DEI-Douglas Emmett is an office REIT. I must have been crazy to have bought this stock--after all why in the world would you want to buy offices in a recession! Here was my rationale: the entire market was on sale during the first 2 weeks of March. During this time I decided to look up my mental list of "best in class stocks I would like to own but are too pricey for my tastes at the moment" and recalled DEI. I first came across DEI during the EOP (Equity Office Properties) days. Sam Zell was selling his office REIT, and a bidding war ensued among Blackstone and Vornado. Ultimately BX won, but I remembered from researching that situation, that VNO's geographic preference was in LA office property (not Orange County, else it would be interested in MPG); in trying to learn more about the LA office market, i came across DEI, the #1 landlord in LA, specifically West LA. Since then I have always looked at the price an valuation from time to time.

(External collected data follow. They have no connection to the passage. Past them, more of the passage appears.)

Lemma index_word : exists w, sl_bitmap p !! Z.to_nat fl = Some w.
Proof using Hp Hin.
  apply lookup_lt_is_Some_2. rewrite (pi_words _ _ Hp). destruct Hin. lia.
Qed.

(** A head is written: the heads are the new ones, whatever the bits. *)
Lemma put_head_head v i j row x : 0 <= i -> 0 <= j -> matrix (put_head fl sl v p) !! Z.to_nat i = Some row ->
  row !! Z.to_nat j = Some x -> x = upd2 H fl sl v i j.
Proof using Hp Hin.
  intros Hi Hj Hr Hx. destruct index_row as (row0 & Hr0 & Hx0). destruct Hin as [Hf Hs]. cbn in Hr.
  destruct (decide (i = fl)) as [->|Hne].
  - rewrite list_lookup_alter_eq, Hr0 in Hr. injection Hr as <-.
    destruct (decide (j = sl)) as [->|Hnj].
    + rewrite list_lookup_insert_eq in Hx by (by eapply lookup_lt_Some). injection Hx as <-. by rewrite upd2_eq.
    + rewrite list_lookup_insert_ne in Hx by lia. rewrite upd2_ne by congruence. by eapply pi_head.
  - rewrite list_lookup_alter_ne in Hr by lia. rewrite upd2_ne by congruence. by eapply pi_head.
Qed.

Lemma put_head_row v i row : matrix (put_head fl sl v p) !! i = Some row -> length row = Z.to_nat MAX_SLI.
Proof using Hp.
  cbn. intros Hr. destruct (decide (i = Z.to_nat fl)) as [->|].
  - rewrite list_lookup_alter_eq in Hr. destruct (matrix p !! Z.to_nat fl) as [r|] eqn:E; [|done].
    injection Hr as <-. rewrite length_insert. by eapply pi_row.
  - rewrite list_lookup_alter_ne in Hr by done. by eapply pi_row.
Qed.

Lemma put_head_rows v : length (matrix (put_head fl sl v p)) = Z.to_nat REAL_FLI.
Proof using Hp. cbn. rewrite length_alter. apply (pi_rows _ _ Hp). Qed.

(** A list that had blocks gets another head. *)
Lemma index_replace v : H fl sl <> 0 -> v <> 0 -> pool_index (put_head fl sl v p) (upd2 H fl sl v).
Proof using Hp Hin.
  intros Hh Hv. split.
  - apply put_head_rows.
  - apply put_head_row.
  - apply (pi_words _ _ Hp).
  - apply put_head_head.
  - intros i w Hi Hw. destruct (pi_sl _ _ Hp i w Hi Hw) as [H0 Hb]. split; [done|]. intros j Hj. rewrite Hb by done.
    destruct (decide ((i, j) = (fl, sl))) as [[= -> ->]|Hne].
    + rewrite upd2_eq. naive_solver.
    + by rewrite upd2_ne.
  - apply (pi_fl _ _ Hp).
Qed.

Lemma words_insert i w w' : 0 <= i -> <[Z.to_nat fl := w]> (sl_bitmap p) !! Z.to_nat i = Some w' ->
  i = fl /\ w' = w \/ i <> fl /\ sl_bitmap p !! Z.to_nat i = Some w'.
Proof using Hin.
  intros Hi Hw. destruct Hin as [Hf Hs]. destruct (decide (i = fl)) as [->|].
  - apply list_lookup_insert_Some in Hw as [(_ & -> & _)|[Hne _]]; [by left|lia].
  - rewrite list_lookup_insert_ne in Hw by lia. by right.
Qed.

(** A block is put in front of a list. *)
Lemma index_put w v : sl_bitmap p !! Z.to_nat fl = Some w -> v <> 0 ->
  pool_index (put_bits fl sl w (put_head fl sl v p)) (upd2 H fl sl v).
Proof using Hp Hin.
  intros Hw Hv. pose proof Hin as [Hf Hs]. destruct (pi_sl _ _ Hp fl w ltac:(lia) Hw) as [H0 Hb]. split.
  - apply put_head_rows.
  - apply put_head_row.
  - cbn. rewrite length_insert. apply (pi_words _ _ Hp).
  - apply put_head_head.
  - intros i w' Hi Hw'. apply words_insert in Hw' as [[-> ->]|[Hne Hw']]; [|..|done].
    + split; [by apply setbit_nonneg|]. intros j Hj. rewrite Z.setbit_eqb by lia.
      destruct (Z.eqb_spec sl j) as [->|Hsj]; simpl; [rewrite upd2_eq; naive_solver lia|].
      rewrite Hb by done. by rewrite upd2_ne by congruence.
    + destruct (pi_sl _ _ Hp i w' Hi Hw') as [H0' Hb']. split; [done|]. intros j Hj. rewrite Hb' by done.
      by rewrite upd2_ne by congruence.
  - destruct (pi_fl _ _ Hp) as [Hn Hfb]. split; [by apply setbit_nonneg|]. intros i Hi. cbn.
    rewrite Z.setbit_eqb by lia. destruct (Z.eqb_spec fl i) as [->|Hfi]; simpl.
    + split; [intros _|done]. exists (Z.setbit w sl). split.
      * apply list_lookup_insert_eq. by eapply lookup_lt_Some.
      * intros E. pose proof (Z.setbit_eq w sl ltac:(lia)) as Hbit. by rewrite E, Z.bits_0 in Hbit.
    + rewrite Hfb by done. by rewrite list_lookup_insert_ne by lia.
Qed.

(** The last block of a list goes. *)
Lemma index_drop w : sl_bitmap p !! Z.to_nat fl = Some w -> pool_index (drop_bits fl sl w (put_head fl sl 0 p)) (upd2 H fl sl 0).
Proof using Hp Hin.
  intros Hw. pose proof Hin as [Hf Hs]. destruct (pi_sl _ _ Hp fl w ltac:(lia) Hw) as [H0 Hb].
  assert (sl_bitmap (drop_bits fl sl w (put_head fl sl 0 p)) = <[Z.to_nat fl := Z.clearbit w sl]> (sl_bitmap p)) as Esl.
  { unfold drop_bits. by destruct (Z.clearbit w sl =? 0). }
  assert (matrix (drop_bits fl sl w (put_head fl sl 0 p)) = matrix (put_head fl sl 0 p)) as Em.
  { unfold drop_bits. by destruct (Z.clearbit w sl =? 0). }
  split; rewrite ?Esl, ?Em.
  - apply put_head_rows.
  - apply put_head_row.
  - rewrite length_insert. apply (pi_words _ _ Hp).
  - apply put_head_head.
  - intros i w' Hi Hw'. apply words_insert in Hw' as [[-> ->]|[Hne Hw']]; [|..|done].
    + split; [by apply clearbit_nonneg|]. intros j Hj. rewrite Z.clearbit_eqb by lia.
      destruct (Z.eqb_spec sl j) as [->|Hsj]; simpl; rewrite ?andb_false_r, ?andb_true_r.
      * rewrite upd2_eq. naive_solver.
      * rewrite Hb by done. by rewrite upd2_ne by congruence.
    + destruct (pi_sl _ _ Hp i w' Hi Hw') as [H0' Hb']. split; [done|]. intros j Hj. rewrite Hb' by done.
      by rewrite upd2_ne by congruence.
  - destruct (pi_fl _ _ Hp) as [Hn Hfb]. unfold drop_bits. destruct (Z.eqb_spec (Z.clearbit w sl) 0) as [Hz|Hz]; cbn.
    + split; [by apply clearbit_nonneg|]. intros i Hi. rewrite Z.clearbit_eqb by lia.
      destruct (Z.eqb_spec fl i) as [->|Hfi]; simpl; rewrite ?andb_false_r, ?andb_true_r.
      * split; [done|]. intros (w' & Hw' & Hne).
        rewrite list_lookup_insert_eq in Hw' by (by eapply lookup_lt_Some). naive_solver.
      * rewrite Hfb by done. by rewrite list_lookup_insert_ne by lia.
    + split; [done|]. intros i Hi. rewrite Hfb by done.
      destruct (decide (i = fl)) as [->|]; [|by rewrite list_lookup_insert_ne by lia].
      rewrite list_lookup_insert_eq by (by eapply lookup_lt_Some). split; [|naive_solver].
      intros (w' & Hw' & Hne). exists (Z.clearbit w sl). done.
Qed.
End Index.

Assuming 3000 apts are worth $300k each (Hawaii, Los Angeles) = $900m. 13.3m sq ft of W LA office at $400 psf (vs Manhattan close to $600)= $5.2bn. Manhattan psf rents are $50/yr, or $600 at an 8% cap rate (cap rates had been as low as 5%, so I am being conservative); using 2/3 of that value in LA I figure might be ballpark. Another way to calculate is W LA rents are about $3.25/month, or $40 per year. Using a cap rate of 8% gives a property value of $4.8b. Assume a Total value is $$5.6-6bn. Less debt of $4.1b (incl minority interest), gives an equity value of $1.5b, divided by 122m shares = $12.25 per share. We began accumulating in the $6 range and last purchase was around $8. Plus most of the debt is recourse to property owned, rather than a claim on the entire company.
MSFT-bought around $16, then trading at a sub 10x p/e and ~6x ev/ebitda. This compares to the SPX trading at around 680 (during early March), assuming SPX eps of $60, or an 11 p/e. We liked the prospect of owning MSFT better than buying SPX--after all it has a 30%+ EBIT mgn.
Last 3 additions were UNH, RX and TBT. More on those another time.